Bagikan:

JAKARTA – Menteri Keuangan (Menkeu) Sri Mulyani baru saja menerima arahan terakhir dari Presiden Joko Widodo (Jokowi) terkait penyusunan Rancangan Anggaran Pendapatan dan Belanja Negara (APBN) 2023 sebelum pembacaan Nota Keuangan di DPR 16 Agustus mendatang.

Dalam keterangannya, Menkeu menyebutkan jika RAPBN 2023 didesain dalam situasi perekonomian global sedang mengalami guncangan dan gejolak, serta adanya ketidakpastian yang sangat tinggi.

Oleh karena itu, dia berupaya agar instrumen fiskal ini mampu menjaga fleksibilitas dalam mengelola gejolak perekonomian dan ketidakpastian global yang terjadi.

“Ini kita sering menyebutkan sebagai shock absorber. Namun, di sisi lain Bapak Presiden juga meminta agar APBN tetap dijaga supaya tetap kredibel dan sustainable atau sehat sehingga ini adalah kombinasi yang harus diperkuat,” ujarnya dalam keterangan pers dikutip Rabu, 10 Agustus.

Menurut Menkeu, kondisi perekonomian dunia diyakini akan terus melemah pada sepanjang 2022 dengan inflasi yang meningkat.

Proyeksi tersebut sejalan dengan ramalan Dana Moneter Internasional (IMF) yang telah menurunkan target pertumbuhan ekonomi global dari 3,6 persen ke 3,2 persen untuk tahun ini dan dari 3,6 persen menjadi 2,9 persen untuk 2023.
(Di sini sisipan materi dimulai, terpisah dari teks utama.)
(* ===== verification/KyberNTT.v ===== *)
(** The number-theoretic transform of Kyber and ML-KEM.

    Models [ntt.go] of [src/src/cloudflare/circl/pke/kyber/internal/common].  The transform has
    seven layers, since [X^256 + 1] splits into quadratic factors modulo [q].  The inverse keeps
    its coefficients small with the table [InvNTTReductions]: after each layer the entries listed
    up to the next negative number are Barrett-reduced.  In the model the part of the table that
    has not been read takes the place of the index [r].

    The lemmas here are about the machine integers: no [int16] operation of either transform
    wraps around when the input is at most [q] in absolute value.  For the inverse this is an
    interval analysis: [invBounds] computes a bound for every entry and fails where a sum could
    leave the [int16] range, and evaluating it shows that the table is sufficient. *)

From S2P Require Import Prelude Layers KyberField KyberPoly.

Definition InvNTTReductions : list Z := [
  -1; -1;
  16; 17; 48; 49; 80; 81; 112; 113; 144; 145; 176; 177; 208; 209; 240;
  241; -1;
  0; 1; 32; 33; 34; 35; 64; 65; 96; 97; 98; 99; 128; 129; 160; 161; 162; 163;
  192; 193; 224; 225; 226; 227; -1;
  2; 3; 66; 67; 68; 69; 70; 71; 130; 131; 194; 195; 196; 197; 198;
  199; -1;
  4; 5; 6; 7; 132; 133; 134; 135; 136; 137; 138; 139; 140; 141; 142;
  143; -1;
  -1].

(** ** The code *)

Definition butterfly (zeta : Z) (l j : nat) (p : Poly) : Poly :=
  let t := montReduce (s32 (zeta * p !!! (j + l)%nat)) in
  let p := <[(j + l)%nat := i16 (p !!! j - t)]> p in
  <[j := i16 (p !!! j + t)]> p.

Definition nttGroup (l : nat) (st : nat * Poly) (offset : nat) : nat * Poly :=
  let k := S (fst st) in
  (k, for_range offset l (butterfly (Zetas !!! k) l) (snd st)).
“Ini artinya bahwa lingkungan global kita akan menjadi melemah sementara tekanan inflasi justru meningkat. Menurut IMF, tahun ini inflasi akan naik ke 6,6 persen dari sisi di negara maju, sementara inflasi di negara-negara berkembang akan pada level 9,5 persen,” tuturnya.

Menkeu menambahkan, Presiden juga memberikan perintah terkait defisit APBN 2023 yang harus di bawah 3 persen namun tetap bersifat berkelanjutan.
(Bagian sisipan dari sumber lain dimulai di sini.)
(* ===== verification/KyberAlgebra.v ===== *)
(** The polynomial operations of Kyber against the ring.

    Each operation of [KyberPoly] on machine integers is given its range (so that nothing wraps
    around) and its residues, as a function of the coefficients: addition, subtraction and the
    reductions coefficient by coefficient, [MulHat] as the product of pairs [hmul] divided by
    Montgomery's [R].  [hmul] is the multiplication of a commutative ring. *)

From S2P Require Import Prelude Layers Bits KyberField KyberPoly KyberPack KyberNTT KyberRing.
From Stdlib Require Import Setoid Morphisms.

(** ** Functions of coefficients *)

Definition fadd (f g : nat -> Z) (x : nat) : Z := f x + g x.

Definition fsub (f g : nat -> Z) (x : nat) : Z := f x - g x.

Definition fscale (c : Z) (f : nat -> Z) (x : nat) : Z := c * f x.

#[global] Instance fadd_feq : Proper (feq ==> feq ==> feq) fadd.
Proof. intros f f' Ef g g' Eg x Hx. unfold fadd. by rewrite (Ef x Hx), (Eg x Hx). Qed.

#[global] Instance fsub_feq : Proper (feq ==> feq ==> feq) fsub.
Proof. intros f f' Ef g g' Eg x Hx. unfold fsub. by rewrite (Ef x Hx), (Eg x Hx). Qed.

#[global] Instance fscale_feq c : Proper (feq ==> feq) (fscale c).
Proof. intros f f' Ef x Hx. unfold fscale. by rewrite (Ef x Hx). Qed.

#[global] Instance fwdAll_feq : Proper (feq ==> feq) fwdAll.
Proof. intros f g E. apply fwdFrom_feq; [apply heights_all_k|done]. Qed.

#[global] Instance invAll_feq : Proper (feq ==> feq) invAll.
Proof. intros f g E. apply invFrom_feq; [rewrite Forall_reverse; apply heights_all_k|done]. Qed.

Lemma pair_bound s x : (x < PolyN)%nat -> s = (x / 2)%nat -> (2 * s + 1 < PolyN)%nat.
Proof. intros Hx ->. pose proof (Nat.div_mod_eq x 2). unfold PolyN in *. lia. Qed.

#[global] Instance hmul_feq : Proper (feq ==> feq ==> feq) hmul.
Proof.
  intros f f' Ef g g' Eg x Hx. pose proof (pair_bound _ x Hx eq_refl) as Hs.
  unfold hmul. cbv zeta. set (s := (x / 2)%nat) in *.
  pose proof (Ef (2 * s)%nat ltac:(lia)) as E0. pose proof (Ef (2 * s + 1)%nat ltac:(lia)) as E1.
  pose proof (Eg (2 * s)%nat ltac:(lia)) as E2. pose proof (Eg (2 * s + 1)%nat ltac:(lia)) as E3.
  destruct (Nat.even x); by rewrite E0, E1, E2, E3.
Qed.

(** The transforms are linear; the equations hold for integers. *)
Lemma fwdFrom_ext ls k f g x : (forall x, f x = g x) -> fwdFrom k ls f x = fwdFrom k ls g x.
Proof.
  revert k f g x. induction ls as [|l ls IH]; intros k f g x E; [apply E|]. cbn [fwdFrom].
  apply IH. intros y. unfold fwdL. cbv zeta. by rewrite !E.
Qed.

Lemma invFrom_ext ls k f g x : (forall x, f x = g x) -> invFrom k ls f x = invFrom k ls g x.
Proof.
  revert k f g x. induction ls as [|l ls IH]; intros k f g x E; [apply E|]. cbn [invFrom].
  apply IH. intros y. unfold invL. cbv zeta. by rewrite !E.
Qed.

Lemma fwdFrom_add_k ls k f g x :
  fwdFrom k ls (fadd f g) x = fadd (fwdFrom k ls f) (fwdFrom k ls g) x.
Proof.
  revert k f g x. induction ls as [|l ls IH]; intros k f g x; [done|]. cbn [fwdFrom].
  rewrite <-IH. apply fwdFrom_ext. intros y. unfold fwdL, fadd. cbv zeta. destruct (lower l y); ring.
Qed.

Lemma invFrom_add ls k f g x :
  invFrom k ls (fadd f g) x = fadd (invFrom k ls f) (invFrom k ls g) x.
Proof.
  revert k f g x. induction ls as [|l ls IH]; intros k f g x; [done|]. cbn [invFrom].
  rewrite <-IH. apply invFrom_ext. intros y. unfold invL, fadd. cbv zeta. destruct (lower l y); ring.
Qed.

Lemma fwdAll_add_k f g : fwdAll (fadd f g) ≡f fadd (fwdAll f) (fwdAll g).
Proof. intros x _. apply eqk_of_eq, fwdFrom_add_k. Qed.

(** ** The ring of pairs *)

Lemma hmul_comm f g x : hmul f g x = hmul g f x.
Proof. unfold hmul. cbv zeta. destruct (Nat.even x); ring. Qed.

Lemma hmul_add_l f g h x : hmul (fadd f g) h x = fadd (hmul f h) (hmul g h) x.
Proof. unfold hmul, fadd. cbv zeta. destruct (Nat.even x); ring. Qed.

Lemma hmul_scale_l c f g x : hmul (fscale c f) g x = fscale c (hmul f g) x.
Proof. unfold hmul, fscale. cbv zeta. destruct (Nat.even x); ring. Qed.

Lemma hmul_assoc f g h x : hmul (hmul f g) h x = hmul f (hmul g h) x.
Proof.
  unfold hmul. cbv zeta. destruct (slot_indices (x / 2)) as (D0 & _ & D1 & _).
  rewrite D0, D1, !Nat.even_add, !Nat.even_mul. cbn [Nat.even orb eqb].
  destruct (Nat.even x); ring.
Qed.

(** ** Machine operations *)

Lemma absle_int16 B p x : absle B p -> B <= 32767 -> (x < PolyN)%nat -> int16 (p !!! x).
Proof. intros Hp HB Hx. pose proof (absle_lookup _ _ x Hp Hx). unfold int16. lia. Qed.

Lemma absle_length B p : absle B p -> length p = PolyN.
Proof. apply proj1. Qed.

Lemma addGeneric_spec A B a b :
  absle A a -> absle B b -> A + B <= 32767 ->
  absle (A + B) (addGeneric a b) /\ coeffs (addGeneric a b) ≡f fadd (coeffs a) (coeffs b).
Proof.
  intros Ha Hb HAB. pose proof (absle_length _ _ Ha) as La. pose proof (absle_length _ _ Hb) as Lb.
  assert (forall x, (x < PolyN)%nat -> addGeneric a b !!! x = a !!! x + b !!! x) as E.
  { intros x Hx. unfold addGeneric. rewrite zip_lookup by congruence.
    pose proof (absle_lookup _ _ x Ha Hx). pose proof (absle_lookup _ _ x Hb Hx).
    rewrite i16_small; [done|unfold int16; lia]. }
  split.
  - apply absle_intro; [unfold addGeneric; rewrite length_zip_with; lia|]. intros x Hx.
    rewrite E by done. pose proof (absle_lookup _ _ x Ha Hx). pose proof (absle_lookup _ _ x Hb Hx). lia.
  - intros x Hx. unfold coeffs, fadd. by rewrite E.
Qed.

Lemma subGeneric_spec A B a b :
  absle A a -> absle B b -> A + B <= 32767 ->
  absle (A + B) (subGeneric a b) /\ coeffs (subGeneric a b) ≡f fsub (coeffs a) (coeffs b).
Proof.
  intros Ha Hb HAB. pose proof (absle_length _ _ Ha) as La. pose proof (absle_length _ _ Hb) as Lb.
  assert (forall x, (x < PolyN)%nat -> subGeneric a b !!! x = a !!! x - b !!! x) as E.
  { intros x Hx. unfold subGeneric. rewrite zip_lookup by congruence.
    pose proof (absle_lookup _ _ x Ha Hx). pose proof (absle_lookup _ _ x Hb Hx).
    rewrite i16_small; [done|unfold int16; lia]. }
  split.
  - apply absle_intro; [unfold subGeneric; rewrite length_zip_with; lia|]. intros x Hx.
    rewrite E by done. pose proof (absle_lookup _ _ x Ha Hx). pose proof (absle_lookup _ _ x Hb Hx). lia.
  - intros x Hx. unfold coeffs, fsub. by rewrite E.
Qed.

(** A map over the coefficients of a polynomial of machine integers. *)
Lemma map_spec (g : Z -> Z) (P : Z -> Prop) c B p :
  absle B p -> B <= 32767 -> (forall x, int16 x -> P (g x) /\ g x ≡k c * x) ->
  length (g <$> p) = PolyN /\ Forall P (g <$> p) /\ coeffs (g <$> p) ≡f fscale c (coeffs p).
Proof.
  intros Hp HB Hg. pose proof (absle_length _ _ Hp) as Lp. split_and!.
  - by rewrite length_fmap.
  - apply Forall_fmap, (Forall_lookup_total (fun x => P (g x))). intros x Hx. rewrite Lp in Hx.
    apply Hg. by eapply absle_int16.
  - intros x Hx. unfold coeffs, fscale. rewrite fmap_lookup by (by rewrite Lp).
    apply Hg. by eapply absle_int16.
Qed.

Lemma fscale_1 f : fscale 1 f ≡f f.
Proof. intros x _. unfold fscale. by rewrite Z.mul_1_l. Qed.

Lemma barrett_spec B p :
  absle B p -> B <= 32767 ->
  poly_in 0 Q (barrettReduceGeneric p) /\ coeffs (barrettReduceGeneric p) ≡f coeffs p.
Proof.
  intros Hp HB. destruct (map_spec barrettReduce (fun x => 0 <= x <= Q) 1 B p Hp HB) as (L & F & E).
  - intros x Hx. split; [by apply barrettReduce_range|]. by rewrite Z.mul_1_l, barrettReduce_eqk.
  - split; [done|]. etransitivity; [exact E|apply fscale_1].
Qed.

Lemma normalize_spec B p :
  absle B p -> B <= 32767 ->
  normal (normalizeGeneric p) /\ coeffs (normalizeGeneric p) ≡f coeffs p.
Proof.
  intros Hp HB.
  destruct (map_spec (fun x => csubq (barrettReduce x)) (fun x => 0 <= x < Q) 1 B p Hp HB)
    as (L & F & E).
  - intros x Hx. rewrite normal_spec, Z.mul_1_l by done.
    split; [by apply Z.mod_pos_bound|]. unfold eqk. by rewrite Z.mod_mod.
  - split; [done|]. etransitivity; [exact E|apply fscale_1].
Qed.

Lemma ToMont_spec B p :
  absle B p -> B <= 32767 ->
  absle (Q - 1) (ToMont p) /\ coeffs (ToMont p) ≡f fscale 65536 (coeffs p).
Proof.
  intros Hp HB. destruct (map_spec toMont (fun x => - (Q - 1) <= x <= Q - 1) 65536 B p Hp HB)
    as (L & F & E).
  - intros x Hx. destruct (toMont_spec x Hx). split; [lia|done].
  - split; [by apply absle_Forall|done].
Qed.

Lemma poly_in_absle lo hi p : poly_in lo hi p -> - hi <= lo -> absle hi p.
Proof.
  intros [Lp H] Hlo. apply absle_Forall; [done|]. eapply Forall_impl; [|exact H]. simpl. lia.
Qed.

Lemma normal_absle p : normal p -> absle (Q - 1) p.
Proof. intros H%normal_in. eapply poly_in_absle; [exact H|unfold Q; lia]. Qed.

(** Normalised polynomials with the same residues are equal. *)
Lemma normal_unique p q : normal p -> normal q -> coeffs p ≡f coeffs q -> p = q.
Proof.
  intros [Lp Hp] [Lq Hq] E. apply list_eq_same_length with PolyN; [done|done|].
  intros i x y Hi Hx Hy. specialize (E i Hi). unfold coeffs in E.
  rewrite (list_lookup_total_correct _ _ _ Hx), (list_lookup_total_correct _ _ _ Hy) in E.
  apply eqk_unique; [exact (Forall_lookup_1 _ _ _ _ Hp Hx)|exact (Forall_lookup_1 _ _ _ _ Hq Hy)|done].
Qed.

(** ** Products of pairs *)

Definition mont (x y : Z) : Z := montReduce (s32 (x * y)).

Lemma mont_spec A B x y :
  - A <= x <= A -> - B <= y <= B -> 0 <= A -> A * B < 32768 * Q ->
  - Q < mont x y < Q /\ mont x y ≡k Rinv * (x * y).
Proof.
  intros Hx Hy HA HAB. unfold mont. assert (- (32768 * Q) <= x * y < 32768 * Q) as H by (unfold Q in *; nia).
  rewrite s32_small by (unfold Q in *; lia).
  split; [by apply montReduce_range|by apply montReduce_eqk].
Qed.

(** The two coefficients of one pair; [c] is the product of the odd coefficients with the root or
    its opposite. *)
Lemma pair_even sgn c z a0 a1 b0 b1 A B :
  (sgn = 1 /\ c = mont (mont a1 b1) z) \/ (sgn = -1 /\ c = i16 (- mont (mont a1 b1) z)) ->
  0 <= z < Q -> 0 <= A -> A * B < 32768 * Q ->
  - A <= a0 <= A -> - A <= a1 <= A -> - B <= b0 <= B -> - B <= b1 <= B ->
  let p := i16 (c + mont a0 b0) in
  - (2 * (Q - 1)) <= p <= 2 * (Q - 1) /\
  p ≡k Rinv * (a0 * b0 + sgn * (z * Rinv) * (a1 * b1)).
Proof.
  intros Hc Hz HA HAB Ha0 Ha1 Hb0 Hb1 p.
  destruct (mont_spec A B a1 b1) as [R1 E1]; try done.
  destruct (mont_spec A B a0 b0) as [R0 E0]; try done.
  destruct (mont_spec Q Q (mont a1 b1) z) as [R2 E2]; [lia|lia|unfold Q; lia|unfold Q; lia|].
  rewrite i16_small in Hc by (unfold int16, Q in *; lia).
  assert (c = sgn * mont (mont a1 b1) z /\ - Q < c < Q) as [-> Rc] by lia.
  unfold p. rewrite i16_small by (unfold int16, Q in *; lia).
  split; [lia|]. rewrite E0, E2, E1. apply eqk_of_eq. ring.
Qed.

Lemma pair_odd a0 a1 b0 b1 A B :
  0 <= A -> A * B < 32768 * Q ->
  - A <= a0 <= A -> - A <= a1 <= A -> - B <= b0 <= B -> - B <= b1 <= B ->
  let p := i16 (mont a0 b1 + mont a1 b0) in
  - (2 * (Q - 1)) <= p <= 2 * (Q - 1) /\ p ≡k Rinv * (a0 * b1 + a1 * b0).
Proof.
  intros HA HAB Ha0 Ha1 Hb0 Hb1 p.
  destruct (mont_spec A B a0 b1) as [R1 E1]; try done.
  destruct (mont_spec A B a1 b0) as [R0 E0]; try done.
  unfold p. rewrite i16_small by (unfold int16, Q in *; lia).
  split; [lia|]. rewrite E0, E1. apply eqk_of_eq. ring.
Qed.

Lemma mulHat_lookup a b n j :
  (n < 64)%nat -> (j < 4)%nat ->
  mulHatGeneric a b !!! (4 * n + j)%nat =
  mulHatStep (Zetas !!! (64 + n)%nat) (fun j => a !!! (4 * n + j)%nat)
    (fun j => b !!! (4 * n + j)%nat) !!! j.
Proof.
  intros Hn Hj. unfold mulHatGeneric. change (PolyN / 4)%nat with 64%nat.
  rewrite (chunks_lookup 64 4) by (done || lia). done.
Qed.

(** The pairs of slot [2 n] and [2 n + 1]. *)
Lemma hmul_slots f g n :
  (n < 64)%nat -> let z := Zetas !!! (64 + n)%nat * Rinv in
  let f' j := f (4 * n + j)%nat in let g' j := g (4 * n + j)%nat in
  hmul f g (4 * n + 0) ≡k f' 0%nat * g' 0%nat + 1 * z * (f' 1%nat * g' 1%nat) /\
  hmul f g (4 * n + 1) = f' 0%nat * g' 1%nat + f' 1%nat * g' 0%nat /\
  hmul f g (4 * n + 2) ≡k f' 2%nat * g' 2%nat + -1 * z * (f' 3%nat * g' 3%nat) /\
  hmul f g (4 * n + 3) = f' 2%nat * g' 3%nat + f' 3%nat * g' 2%nat.
Proof.
  intros Hn z f' g'. unfold f', g', hmul, z. clear f' g' z. cbv zeta.
  pose proof (gamma_table (2 * n)%nat ltac:(lia)) as G0.
  pose proof (gamma_table (2 * n + 1)%nat ltac:(lia)) as G1. unfold gammaTable in G0, G1.
  destruct (slot_indices n) as (D0 & _ & D1 & _). rewrite D0 in G0. rewrite D1 in G1.
  rewrite Nat.even_mul in G0. rewrite Nat.even_add, Nat.even_mul in G1.
  destruct (slot_indices (2 * n)) as (F0 & _ & F1 & _).
  destruct (slot_indices (2 * n + 1)) as (F2 & _ & F3 & _). cbn [Nat.even orb eqb] in *.
  replace (2 * (2 * n))%nat with (4 * n + 0)%nat in F0 by lia.
  replace (2 * (2 * n) + 1)%nat with (4 * n + 1)%nat in F1 by lia.
  replace (2 * (2 * n + 1))%nat with (4 * n + 2)%nat in F2 by lia.
  replace (2 * (2 * n + 1) + 1)%nat with (4 * n + 3)%nat in F3 by lia.
  rewrite F0, F1, F2, F3, !Nat.even_add, !Nat.even_mul. cbn [Nat.even orb eqb].
  replace (2 * (2 * n))%nat with (4 * n + 0)%nat by lia.
  replace (2 * (2 * n + 1))%nat with (4 * n + 2)%nat by lia. rewrite <-!Nat.add_assoc.
  cbn [Nat.add]. split_and!; [by rewrite G0|done|by rewrite G1|done].
Qed.

(** [MulHat]: range and residues. *)
Lemma mulHat_spec A B a b :
  absle A a -> absle B b -> 0 <= A -> A * B < 32768 * Q ->
  absle (2 * (Q - 1)) (mulHatGeneric a b) /\
  coeffs (mulHatGeneric a b) ≡f fscale Rinv (hmul (coeffs a) (coeffs b)).
Proof.
  intros Ha Hb HA HAB.
  assert (forall n j, (n < 64)%nat -> (j < 4)%nat ->
    - (2 * (Q - 1)) <= mulHatGeneric a b !!! (4 * n + j)%nat <= 2 * (Q - 1) /\
    mulHatGeneric a b !!! (4 * n + j)%nat ≡k Rinv * hmul (coeffs a) (coeffs b) (4 * n + j)) as H.
  { intros n j Hn Hj. rewrite mulHat_lookup by done.
    assert (forall i, (i < 4)%nat -> - A <= a !!! (4 * n + i)%nat <= A) as Ia
      by (intros i Hi; apply absle_lookup; [done|unfold PolyN; lia]).
    assert (forall i, (i < 4)%nat -> - B <= b !!! (4 * n + i)%nat <= B) as Ib
      by (intros i Hi; apply absle_lookup; [done|unfold PolyN; lia]).
    pose proof (Zetas_range_k (64 + n)) as Hz.
    destruct (hmul_slots (coeffs a) (coeffs b) n Hn) as (S0 & S1 & S2 & S3).
    unfold coeffs in S0, S1, S2, S3.
    assert (j = 0 \/ j = 1 \/ j = 2 \/ j = 3)%nat as [->|[->|[->| ->]]] by lia.
    - unfold coeffs. rewrite S0. apply (pair_even 1 _ _ _ _ _ _ A B); auto with lia.
    - unfold coeffs. rewrite S1. apply (pair_odd _ _ _ _ A B); auto with lia.
    - unfold coeffs. rewrite S2. apply (pair_even (-1) _ _ _ _ _ _ A B); auto with lia.
    - unfold coeffs. rewrite S3. apply (pair_odd _ _ _ _ A B); auto with lia. }
  assert (forall x, (x < PolyN)%nat -> exists n j, x = (4 * n + j)%nat /\ (n < 64)%nat /\ (j < 4)%nat) as I.
  { intros x Hx. exists (x / 4)%nat, (x mod 4)%nat. unfold PolyN in Hx.
    pose proof (Nat.div_mod_eq x 4). pose proof (Nat.mod_upper_bound x 4 ltac:(lia)). lia. }
  split.
  - apply absle_intro; [by apply (chunks_length 64 4)|]. intros x Hx.
    destruct (I x Hx) as (n & j & -> & Hn & Hj). by apply H.
  - intros x Hx. destruct (I x Hx) as (n & j & -> & Hn & Hj). by apply H.
Qed.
Untuk itu dari sisi belanja negara, Menkeu akan tetap mendukung berbagai prioritas nasional yakni pembangunan sumber daya manusia sebagai prioritas utama, kemudian pembangunan infrastruktur termasuk Ibu Kota Nusantara (IKN), serta penyelenggaraan pemilu.

“Kita akan menggunakan instrumen belanja pusat dan daerah untuk bisa mendukung berbagai program-program prioritas nasional dan juga dari sisi pembiayaan seperti akumulasi dari Dana Abadi Pendidikan yang akan terus dikelola,” kata dia.

Selanjutnya dari sisi pendapatan negara, Sri Mulyani mengatakan, yang menjadi perhatian yaitu penerimaan pajak dari komoditas yang sangat tinggi mungkin tidak akan terulang pada tahun depan. Demikian halnya dengan penerimaan bea cukai.

“Jadi ini adalah arahan-arahan terakhir dari Bapak Presiden sebelum kita memfinalkan,” tutup Sri Mulyani.